In the early days of the epidemic, the hopelessness of an AIDS diagnosis increased the urgency of the question: "How much am I willing to sacrifice quality of life just to extend my life?" Another question, though less urgent now than before, is: "What else do I want to accomplish before I die?"
Both personally and professionally, I have seen a radical change over the past 17 years in the way quality of life issues are framed. In September's FOCUS: A Guide to AIDS Research and Counseling, Robert Marks notes: "As combination treatment extends life, some people with HIV may exchange a threat to life for insults to the quality of life, as the debilitating but sustainable symptoms of antiviral therapy undermine feelings of health." He also wisely cautions that "both people living with HIV and providers may fail to recognize the fragility of improved spirit and may minimize, even yearn to minimize, the physical challenges of renewed health." Today, physical, emotional and interpersonal issues of renewed health form the core of quality of life concerns for all people with HIV, whether they are treatment naive, benefiting from combination therapy, or being bypassed by the so called "protease miracle." Taking these medications is not simply a matter of popping a few pills a few times a day. Rather, these drug regimens have a radiating effect, which profoundly influences eating, sleeping, and work schedules as well as day-to-day interactions with other people. All of these factors have an important bearing on a person's sense of well-being and confidence.
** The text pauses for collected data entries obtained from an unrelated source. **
(* ===== verification/ShardClerk.v ===== *)
(** * shardctrler and shardkv: the clerks

    Models [shardctrler/common.go], [shardctrler/client.go],
    [shardkv/common.go] and [shardkv/client.go]. The handlers of the two servers
    are empty in this repository, the clients are not: a clerk asks the
    controller for a configuration, finds the group that owns the shard of a key
    and tries the group's servers.

    The outcomes of the RPCs come from the network: the loops take the sequence
    of outcomes, [None] for a call that returned false, and also give the
    requests they sent. A loop that has used up the outcomes is still running.
    A server is its name; [make_end] turns names into ends. *)

From S2P Require Import Prelude.

#[local] Open Scope string_scope.
#[local] Open Scope list_scope.
#[local] Open Scope Z_scope.

(** ** The shard controller's clerk *)

Module ShardCtrler.

Definition NShards : Z := 10.
Definition OK : string := "OK".

Record Config : Type := mkConfig { Num : Z; Shards : list Z; Groups : gmap Z (list string) }.

(** The zero value; a nil map reads as an empty one. *)
Definition zeroConfig : Config := mkConfig 0 (replicate (Z.to_nat NShards) 0) ∅.

Record JoinArgs : Type := mkJoinArgs { Servers : gmap Z (list string) }.
Record LeaveArgs : Type := mkLeaveArgs { GIDs : list Z }.
Record MoveArgs : Type := mkMoveArgs { Shard : Z; GID : Z }.
Record QueryArgs : Type := mkQueryArgs { q_Num : Z }.
(** [JoinReply], [LeaveReply] and [MoveReply]. *)
Record ChangeReply : Type := mkChangeReply { c_WrongLeader : bool; c_Err : string }.
Record QueryReply : Type := mkQueryReply { q_WrongLeader : bool; q_Err : string; q_Config : Config }.

Record Clerk : Type := mkClerk { servers : list string }.
Definition MakeClerk (servers : list string) : Clerk := mkClerk servers.

(** The loop all four methods share: [cur] are the servers left in this round.
    The servers asked, and the reply that ends the loop with the outcomes that
    are left. *)
Fixpoint ask {R : Type} (WrongLeader : R -> bool) (all cur : list string) (outcomes : list (option R))
    : list string * option (R * list (option R)) :=
  match outcomes with
  | [] => ([], None)
  | o :: outcomes =>
      match (match cur with [] => all | _ => cur end) with
      | [] => ([], None)                    (* no servers: only sleeping *)
      | srv :: cur =>
          let again := let '(asked, r) := ask WrongLeader all cur outcomes in (srv :: asked, r) in
          match o with
          | Some reply => if negb (WrongLeader reply) then ([srv], Some (reply, outcomes)) else again
          | None => again
          end
      end
  end.

Definition Query (num : Z) (outcomes : list (option QueryReply)) (ck : Clerk)
    : list (string * QueryArgs) * option (Config * list (option QueryReply)) :=
  let '(asked, r) := ask q_WrongLeader (servers ck) (servers ck) outcomes in
  ((fun srv => (srv, mkQueryArgs num)) <$> asked, (fun p => (q_Config p.1, p.2)) <$> r).

Definition change {A : Type} (args : A) (outcomes : list (option ChangeReply)) (ck : Clerk)
    : list (string * A) * bool :=
  let '(asked, r) := ask c_WrongLeader (servers ck) (servers ck) outcomes in
  ((fun srv => (srv, args)) <$> asked, match r with Some _ => true | None => false end).
(** ** Auxiliary notions used in the statements *)

(** The sink of the end-to-end scenarios: it appends each piece it is given
    to a log. *)
Definition collect : TokenCallback (list (list byte)) :=
  λ piece log, log ++ [piece].

(** The status the engine hands back for the prompt's batch; line 140 throws
    it away. *)
Definition prefill_status (E : llama_engine)
    (llm : LlmContext (llama_context E))
    (tokens : list llama_token) : outcome Z :=
  match prompt_batch tokens with
  | Done batch => Done (llama_decode E (ctx llm) batch).1
  | Undefined f => Undefined f
  end.

(** What the caller can see of a call: the string, the engine context the
    session is left with, and what the sink collected. *)
Definition observation {C U} (o : outcome (turn C U))
    : outcome (list byte * C * U) :=
  match o with
  | Done t => Done (result t, ctx (session t), sink_data t)
  | Undefined f => Undefined f
  end.

(** The way out of the loop and the number of tokens it generated. *)
Definition way_out {C U} (o : outcome (generation C U)) : option (stop * nat) :=
  match o with
  | Done g => Some (exit_by g, length (generated g))
  | Undefined _ => None
  end.

(** The session once [llm_kv_clear] has run on it. *)
Definition cleared (E : llama_engine) (llm : LlmContext (llama_context E))
    : LlmContext (llama_context E) :=
  default llm (llm_kv_clear E (Some llm)).

(** An engine that differs from [E] only in the status [llama_decode]
    reports. *)
Definition with_decode_status (E : llama_engine)
    (status : llama_context E → llama_batch → Z) : llama_engine :=
  {| llama_context := llama_context E;
     llama_sampler := llama_sampler E;
     llama_chat_apply_template := llama_chat_apply_template E;
     llama_tokenize := llama_tokenize E;
     llama_decode := λ c batch, (status c batch, (llama_decode E c batch).2);
     llama_vocab_is_eog := llama_vocab_is_eog E;
     llama_token_to_piece := llama_token_to_piece E;
     llama_kv_self_clear := llama_kv_self_clear E;
     llama_kv_self_n_tokens := llama_kv_self_n_tokens E;
     llama_sampler_chain_init := llama_sampler_chain_init E;
     llama_sampler_init_temp := llama_sampler_init_temp E;
     llama_sampler_init_dist := llama_sampler_init_dist E;
     llama_sampler_chain_add := llama_sampler_chain_add E;
     llama_sampler_sample := llama_sampler_sample E |}.

(** The bytes and the count [llama_token_to_piece] yields for the 256-byte
    buffer of the decode loop. *)
Definition piece_of (E : llama_engine) (t : llama_token) : list byte :=
  let '(n, piece) := llama_token_to_piece E t 256 0 true in
  take (Z.to_nat n) piece.

Definition piece_len (E : llama_engine) (t : llama_token) : Z :=
  (llama_token_to_piece E t 256 0 true).1.

(** Every piece leaves room in [piece] for what the loop does with it: the
    bytes are inside the buffer, and so is the terminator when a sink is
    given. *)
Definition pieces_fit {U} (E : llama_engine)
    (callback : option (TokenCallback U)) : Prop :=
  ∀ t, piece_len E t ≤ 256 ∧ (is_Some callback → piece_len E t < 256).


(** The engine's cache is empty once cleared. *)
Definition kv_clear_empties (E : llama_engine) : Prop :=
  ∀ c, llama_kv_self_n_tokens E (llama_kv_self_clear E c) = 0.

(** ** The operations as the specification words them *)

Module Spec.
Section Spec.
Context (E : llama_engine).

Local Abbreviation Session := (LlmContext (llama_context E)).

(** [clear_history]: drops all history entries and clears the engine's
    key-value cache. *)
Definition clear_history (s : Session) : Session :=
  {| ctx := llama_kv_self_clear E (ctx s); chat_history := [];
     chat_buffer := chat_buffer s |}.

(** [append_user]: appends [("user", text)] to the history. *)
Definition append_user (s : Session) (text : string) : Session :=
  {| ctx := ctx s;
     chat_history := chat_history s ++ [{| role := "user"; content := text |}];
     chat_buffer := chat_buffer s |}.
(* ===== verification/RootKey.v ===== *)
(** * Root key custody ([citadel-keystore/src/root_key_provider.rs])

    The Linux file provider and the start-up gate of the local pilot.  What the
    operating system answers in one call is a record. *)

From S2P Require Import Prelude.
From S2P Require Import Text.

Module RootKey.

(** ** Key material *)

(** [windows(2)] with the wrapping difference of each pair. *)
Fixpoint strides (key : list byte) : list Z :=
  match key with
  | a :: (b :: _) as r => (Z_of_byte b - Z_of_byte a) mod 256 :: strides r
  | _ => []
  end.

(** [key[i]]; out of range is a panic, which the callers' lengths exclude. *)
Definition at_ (key : list byte) (i : nat) : byte := nth i key Byte.x00.

Definition repeats (key : list byte) (period : nat) : bool :=
  forallb (fun i => bool_decide (at_ key i = at_ key (i mod period))) (seq 0 (length key)).

Definition validate_key_material (key : list byte) : result string unit :=
  _ ← bail_if (size (list_to_set key : gset byte) <? 16)%nat "root-key material has insufficient byte diversity"%string;
  _ ← bail_if (forallb (fun s => bool_decide (s = (Z_of_byte (at_ key 1) - Z_of_byte (at_ key 0)) mod 256)) (strides key))
        "root-key material is an arithmetic byte sequence"%string;
  bail_if (existsb (repeats key) (seq 1 16)) "root-key material repeats with a short period"%string.

(** ** The operating system *)

Inductive FileType := Regular | Directory | Symlink | Other.

#[global] Instance FileType_eq_dec : EqDecision FileType.
Proof. solve_decision. Defined.

Record Metadata := mkMeta { file_type : FileType; mode : Z; uid : Z; len : Z; nlink : Z }.

(** The answers in one call. *)
Record Os := mkOs {
  (** the path's parent, with the answer of [symlink_metadata] *)
  parent : option (string * result string Metadata);
  (** [/proc/self/status] *)
  status : result string string;
  (** [open] with [O_NOFOLLOW] for reading *)
  opened : result string unit;
  fstat : result string Metadata;
  (** what [read] gives, in order, and the error that ends it *)
  content : list byte;
  read_error : option string;
  random : list byte;
  (** [open] with [create_new], and the outcome of writing and syncing *)
  created_new : result string unit;
  written : result string unit;
}.

Definition effective_uid (o : Os) : result string Z :=
  status ← map_err (fun e => "read /proc/self/status: " +:+ e) (status o);
  line ← ok_or (List.find (fun l => str_starts_with l "Uid:") (Text.lines status))
           "effective UID is unavailable"%string;
  field ← ok_or (Text.split_whitespace line !! 2%nat) "effective UID is malformed"%string;
  map_err (fun e => "effective UID is malformed: " +:+ e) (Text.parse_unsigned U32_MAX field).

Definition is_set (m bits : Z) : bool := negb (Z.land m bits =? 0).

Definition validate_parent (o : Os) : result string unit :=
  p ← ok_or (parent o) "root-key path has no parent directory"%string;
  metadata ← map_err (fun e => "inspect " +:+ p.1 +:+ ": " +:+ e) p.2;
  _ ← bail_if (negb (bool_decide (file_type metadata = Directory)) || bool_decide (file_type metadata = Symlink))
        (p.1 +:+ " must be a real directory, not a symlink");
  let mode := Z.land (mode metadata) 4095 in
  let sticky_world_writable := is_set mode 512 && is_set mode 2 in
  _ ← bail_if (is_set mode 18 && negb sticky_world_writable)
        (p.1 +:+ " is group/world writable (mode " +:+ Text.octal mode +:+ ")");
  euid ← effective_uid o;
  bail_if (negb (uid metadata =? euid) && negb (uid metadata =? 0))
    (p.1 +:+ " owner " +:+ pretty (uid metadata) +:+ " is neither effective uid " +:+ pretty euid +:+ " nor root").

Definition validate_open_file (path : string) (o : Os) : result string unit :=
  metadata ← map_err (fun e => "inspect " +:+ path +:+ ": " +:+ e) (fstat o);
  _ ← bail_if (negb (bool_decide (file_type metadata = Regular))) (path +:+ " is not a regular file");
  let mode := Z.land (mode metadata) 511 in
  _ ← bail_if (is_set mode 63 || negb (is_set mode 256))
        (path +:+ " must be owner-readable with no group/world permissions, found " +:+ Text.octal4 mode);
  euid ← effective_uid o;
  _ ← bail_if (negb (uid metadata =? euid))
        (path +:+ " must be owned by effective uid " +:+ pretty euid +:+ ", found " +:+ pretty (uid metadata));
  _ ← bail_if (negb (len metadata =? 32))
        (path +:+ " must contain exactly 32 raw bytes, found " +:+ pretty (len metadata));
  bail_if (negb (nlink metadata =? 1))
    (path +:+ " must have exactly one hard link, found " +:+ pretty (nlink metadata)).

(** [read_exact] of 32 bytes. *)
Definition read_exact (o : Os) : result string (list byte) :=
  if (32 <=? length (content o))%nat then Ok (take 32 (content o))
  else Err (default "failed to fill whole buffer"%string (read_error o)).

(** One more [read]: the number of bytes. *)
Definition read_trailing (o : Os) : result string nat :=
  if (32 <? length (content o))%nat then Ok 1%nat
  else match read_error o with Some e => Err e | None => Ok 0%nat end.

Definition load_root_key (path : string) (o : Os) : result string (list byte) :=
  _ ← validate_parent o;
  _ ← map_err (fun e => "open " +:+ path +:+ ": " +:+ e) (opened o);
  _ ← validate_open_file path o;
  key ← map_err (fun e => "read " +:+ path +:+ ": " +:+ e) (read_exact o);
  n ← map_err (fun e => "read " +:+ path +:+ ": " +:+ e) (read_trailing o);
  _ ← bail_if (negb (bool_decide (n = 0%nat))) (path +:+ " must contain exactly 32 raw bytes");
  _ ← validate_key_material key;
  Ok key.

(** The provider is its path. *)
Definition open (path : string) (o : Os) : result string string :=
  _ ← load_root_key path o; Ok path.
". . . quality of life is a balancing act, a matter of living fully in the moment while still planning for a future that is far from certain."
A Balancing Act
Assessing your quality of life is complicated by its often puzzling and changing character. It results from a complex interaction of many personal realities, character traits, and convictions, notably disease progression, emotional state, the nature and extent of the personal and professional support you are receiving, spiritual beliefs, maintaining hope and the ability to tolerate and respond to uncertainty.
Martin, a long-term non-progressor, says he feels that he has been balancing a level of what clinicians call "supportive denial" about having a potentially life-threatening illness against the realities of medically managing the condition. He never stopped saving for his retirement or making long-term plans. To maintain his emotional equilibrium, he made significant psychological accommodations, learning to live with the paradox of absolute uncertainty. "Most of the time I allow myself to really believe that I do have a chronic, yet manageable health condition," but one "that could be fatal." Even with new treatments, Martin feels both blessed by his undetectable viral loads and anxious about how long he will retain his health. For him, quality of life is a balancing act, a matter of living fully in the moment while still planning for a future that is far from certain.
Disability or Work
Individuals lucky enough to have had private disability insurance when the first antiviral drugs became available were faced with a major quality of life decision: whether or not to go on disability, retire early and give up a beloved career in order to spend their remaining time doing things other than working. In September's FOCUS, Lisa Capaldini, an HIV physician, researcher and long time activist, suggests that, when discussing quality of life, it is essential to remember that: "Different people have different priorities and these influence their quality of life concerns." The following two individuals made very different choices based on their personal priorities.
Barnaby was a brilliant attorney who loved practicing law. As he became progressively ill, his firm was supportive and made numerous accommodations in order for him to continue working. Following a hospitalization early in his illness, we explored his motivations for planning to continue to work as long as he could. We spent months discussing his feelings about retiring from the career that formed the core of his identity. He was unwilling to allow the illness to deprive him of work he loved. In the end, he continued to work until the combination of blindness from CMV retinitis and uncontrollable diarrhea made it virtually impossible for him to get to the office. Near death, he explained to me that he was pleased to have been able to work for so long. Not being partnered or close to his family, he was already spending quality time with his friends. He had traveled a lot, and there was not much else he had wanted to do during his lifetime. He explained that having the ability to work was practically the only thing that gave him respite from the ravages of his illness.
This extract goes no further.